● **TASK**:
In the records below, find the line with "Module Contract." and the line with "(** * 3dssmb: an"; return exactly those lines and every line between them.

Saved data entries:
(** Step 2: the date column is derived from [lpep_pickup_datetime]. *)
Definition add_pickup_date (df : DataFrame) : result DataFrame :=
  rbind (getitem df "lpep_pickup_datetime") (fun pickup =>
  rbind (dt_date pickup) (fun dates =>
  Ok (setitem "lpep_pickup_date" dates df))).

(** The mask of step 3, read off [passenger_count] and [trip_distance]. *)
Definition filter_mask (df : DataFrame) : result Mask :=
  rbind (getitem df "passenger_count") (fun passengers =>
  rbind (gt0 passengers) (fun positive =>
  rbind (getitem df "trip_distance") (fun distance =>
  rbind (and_ positive distance) (fun both =>
  Ok (mask_gt0 both))))).

(** Step 3: the rows selected by the mask. *)
Definition row_filter (df : DataFrame) : result DataFrame :=
  rbind (filter_mask df) (getitem_bool df).

Definition three_steps (df : DataFrame) : result DataFrame :=
  rbind (add_pickup_date (normalize_columns df)) row_filter.

End Transformer.

(** ** The loader block *)

Module Loader.
Import Frame.

Definition url_list : list string :=
  [ "https://github.com/DataTalksClub/nyc-tlc-data/releases/download/green/green_tripdata_2020-10.csv.gz";
    "https://github.com/DataTalksClub/nyc-tlc-data/releases/download/green/green_tripdata_2020-11.csv.gz";
    "https://github.com/DataTalksClub/nyc-tlc-data/releases/download/green/green_tripdata_2020-12.csv.gz" ].

Definition taxi_dtypes : list (string * dtype) :=
  [ ("VendorID", Int64Dtype);
    ("passenger_count", Int64Dtype);
    ("trip_distance", float64);
    ("RatecodeID", Int64Dtype);
    ("store_and_fwd_flag", str_object);
    ("PULocationID", Int64Dtype);
    ("DOLocationID", Int64Dtype);
    ("payment_type", Int64Dtype);
    ("fare_amount", float64);
    ("extra", float64);
    ("mta_tax", float64);
    ("tip_amount", float64);
    ("tolls_amount", float64);
    ("improvement_surcharge", float64);
    ("total_amount", float64);
    ("congestion_surcharge", float64) ].

Definition parse_dates : list string :=
  [ "lpep_pickup_datetime"; "lpep_dropoff_datetime" ].

Section WithResources.

(** [pd.read_csv(url, sep, compression, dtype, parse_dates)]: what the
    resource at [url] decodes to, or the exception of a failed fetch or
    decode. *)
Variable read_csv :
  string -> string -> string -> list (string * dtype) -> list string -> result DataFrame.

(** The loop [for url in url_list: df_list.append(pd.read_csv(...))]. *)
Fixpoint read_each (urls : list string) (df_list : list DataFrame)
  : result (list DataFrame) :=
  match urls with
  | [] => Ok df_list
  | url :: rest =>
      rbind (read_csv url "," "gzip" taxi_dtypes parse_dates)
            (fun df => read_each rest (df_list ++ [df]))
  end.

(** [load_data_from_api], which accepts any [args] and [kwargs]. *)
Definition load_data_from_api (args : list Transformer.pyobj)
    (kwargs : list (string * Transformer.pyobj)) : result DataFrame :=
  rbind (read_each url_list []) concat.

End WithResources.

(** [test_output(output, *args)] of the loader. *)
Definition test_output (output : option DataFrame) : result unit :=
  match output with
  | None => Raise (AssertionError "The output is undefined")
  | Some _ => Ok tt
  end.

End Loader.

(** ** Statements about the blocks *)

Module Contract.
Import Frame Transformer.

(** The labels of [df] after step 1. *)
Definition normalized_columns (df : DataFrame) : list string :=
  map Label.normalize (columns df).

(** After normalization exactly one column is labelled [key], and its
    dtype is [ty]. *)
Definition has_column (df : DataFrame) (key : string) (ty : dtype) : Prop :=
  exists s, labelled key (normalize_columns df) = [s] /\ dtype_of s = ty.

(** The columns the transformer reads. *)
Definition required : list string :=
  [ "passenger_count"; "trip_distance"; "lpep_pickup_datetime" ].

(** The frame bound to [data] once [transform] is over: steps 1 and 2
    were made in place, step 3 built a new frame. *)
Definition mutated (df : DataFrame) : DataFrame :=
  match add_pickup_date (normalize_columns df) with
  | Ok df' => df'
  | Raise _ => normalize_columns df
  end.

(** [out] has the columns of [df] under their normalized labels, in
    order and with the values of the rows picked by some [keep], and one
    more column [lpep_pickup_date] on the right. *)
Definition framed (df out : DataFrame) : Prop :=
  exists keep dates,
    List.length keep = nrows df /\
    index out = compress keep (index df) /\
    blocks out =
      (map (fun p => (Label.normalize (fst p), series_compress keep (snd p))) (blocks df)
       ++ [("lpep_pickup_date", dates)])%list.
(** * 3dssmb: an FTP-like shell over an SMB share

    A shallow embedding of [3dssmb.py] and the properties of its helpers
    ([format_size], [print_filelist], [complete_config]) and of the
    [ClientCmd] shell ([_connect], [_path_for], [_change_dir], [do_cd],
    [do_get]).

    Conventions.
    - Python [str] is [string]: a character is a code point below 256
      (ASCII and Latin-1), and strings compare by code point.
      [str.lower] is the case mapping of Unicode on these characters.
      A character outside ASCII is written [chr n]: a string literal
      would hold the bytes of its UTF-8 encoding, which is another
      string.
    - Python [int] is [Z].  The only floats of the program are of the
      form [float(n) / 1024.0 ** k]; they are kept exactly, as a mantissa
      and a scale.
    - An exception is a value of [exn]; a call that may raise returns a
      [result].
    - The SMB, NetBIOS and file-system libraries are not part of the
      program: every call into them takes the answer of the outside world
      as an argument and records the call in a trace of [event]s. *)

From stdpp Require Import gmap strings list fin_maps.
From Stdlib Require Import Ascii String ZArith Lia DecimalString Permutation Sorted.

Open Scope Z_scope.

(** ** Exceptions and results *)

Inductive exn : Type :=
  | EOFError
  | ValueError
  | TypeError
  | OverflowError
  | OSError
  | AttributeError
  | NameError
  | OperationFailure (message : string)
  | LibraryError (name : string).

Inductive result (A : Type) : Type :=
  | Ok (a : A)
  | Raise (e : exn).

Arguments Ok {A} a.
Arguments Raise {A} e.

(** ** Strings *)

Module Str.

Definition sep : ascii := "\"%char.
Definition altsep : ascii := "/"%char.
Definition colon : ascii := ":"%char.

(** [c in "\\/"] *)
Definition is_sep (c : ascii) : bool :=
  Ascii.eqb c sep || Ascii.eqb c altsep.

(** [s * n] for a one-character string *)
Fixpoint repeat_char (c : ascii) (n : nat) : string :=
  match n with
  | O => EmptyString
  | S n' => String c (repeat_char c n')
  end.

(** ["{:>{w}}".format(s, w=w)]: right-align in a field of [w]. *)
Definition rjust (w : nat) (s : string) : string :=
  repeat_char " " (w - String.length s) +:+ s.

(** [c.lower()]: the letters A-Z and the capital letters of Latin-1,
    U+00C0 to U+00DE without the multiplication sign U+00D7, move up by
    32; every other code point below 256 is its own lower case. *)
Definition lower_char (c : ascii) : ascii :=
  let n := nat_of_ascii c in
  if (65 <=? n)%nat && (n <=? 90)%nat
     || (192 <=? n)%nat && (n <=? 222)%nat && negb (n =? 215)%nat
  then ascii_of_nat (n + 32) else c.

(** [c.upper()] on ASCII.  The program reaches [upper] in one place, the
    test [normp[:8].upper() == "\\?\UNC\"] of [ntpath.splitdrive]: no
    character outside ASCII has an upper case made of the characters of
    that constant, so the test is decided by the letters a-z. *)
Definition upper_char (c : ascii) : ascii :=
  let n := nat_of_ascii c in
  if (97 <=? n)%nat && (n <=? 122)%nat then ascii_of_nat (n - 32) else c.

Fixpoint map_chars (f : ascii -> ascii) (s : string) : string :=
  match s with
  | EmptyString => EmptyString
  | String c s' => String (f c) (map_chars f s')
  end.

(** [s.lower()], [s.upper()] *)
Definition lower : string -> string := map_chars lower_char.
Definition upper : string -> string := map_chars upper_char.

(** [s.replace("/", "\\")] *)
Definition replace_altsep : string -> string :=
  map_chars (fun c => if Ascii.eqb c altsep then sep else c).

● **ANSWER FOR THE TASK**:
Module Contract.
Import Frame Transformer.

(** The labels of [df] after step 1. *)
Definition normalized_columns (df : DataFrame) : list string :=
  map Label.normalize (columns df).

(** After normalization exactly one column is labelled [key], and its
    dtype is [ty]. *)
Definition has_column (df : DataFrame) (key : string) (ty : dtype) : Prop :=
  exists s, labelled key (normalize_columns df) = [s] /\ dtype_of s = ty.

(** The columns the transformer reads. *)
Definition required : list string :=
  [ "passenger_count"; "trip_distance"; "lpep_pickup_datetime" ].

(** The frame bound to [data] once [transform] is over: steps 1 and 2
    were made in place, step 3 built a new frame. *)
Definition mutated (df : DataFrame) : DataFrame :=
  match add_pickup_date (normalize_columns df) with
  | Ok df' => df'
  | Raise _ => normalize_columns df
  end.

(** [out] has the columns of [df] under their normalized labels, in
    order and with the values of the rows picked by some [keep], and one
    more column [lpep_pickup_date] on the right. *)
Definition framed (df out : DataFrame) : Prop :=
  exists keep dates,
    List.length keep = nrows df /\
    index out = compress keep (index df) /\
    blocks out =
      (map (fun p => (Label.normalize (fst p), series_compress keep (snd p))) (blocks df)
       ++ [("lpep_pickup_date", dates)])%list.
(** * 3dssmb: an FTP-like shell over an SMB share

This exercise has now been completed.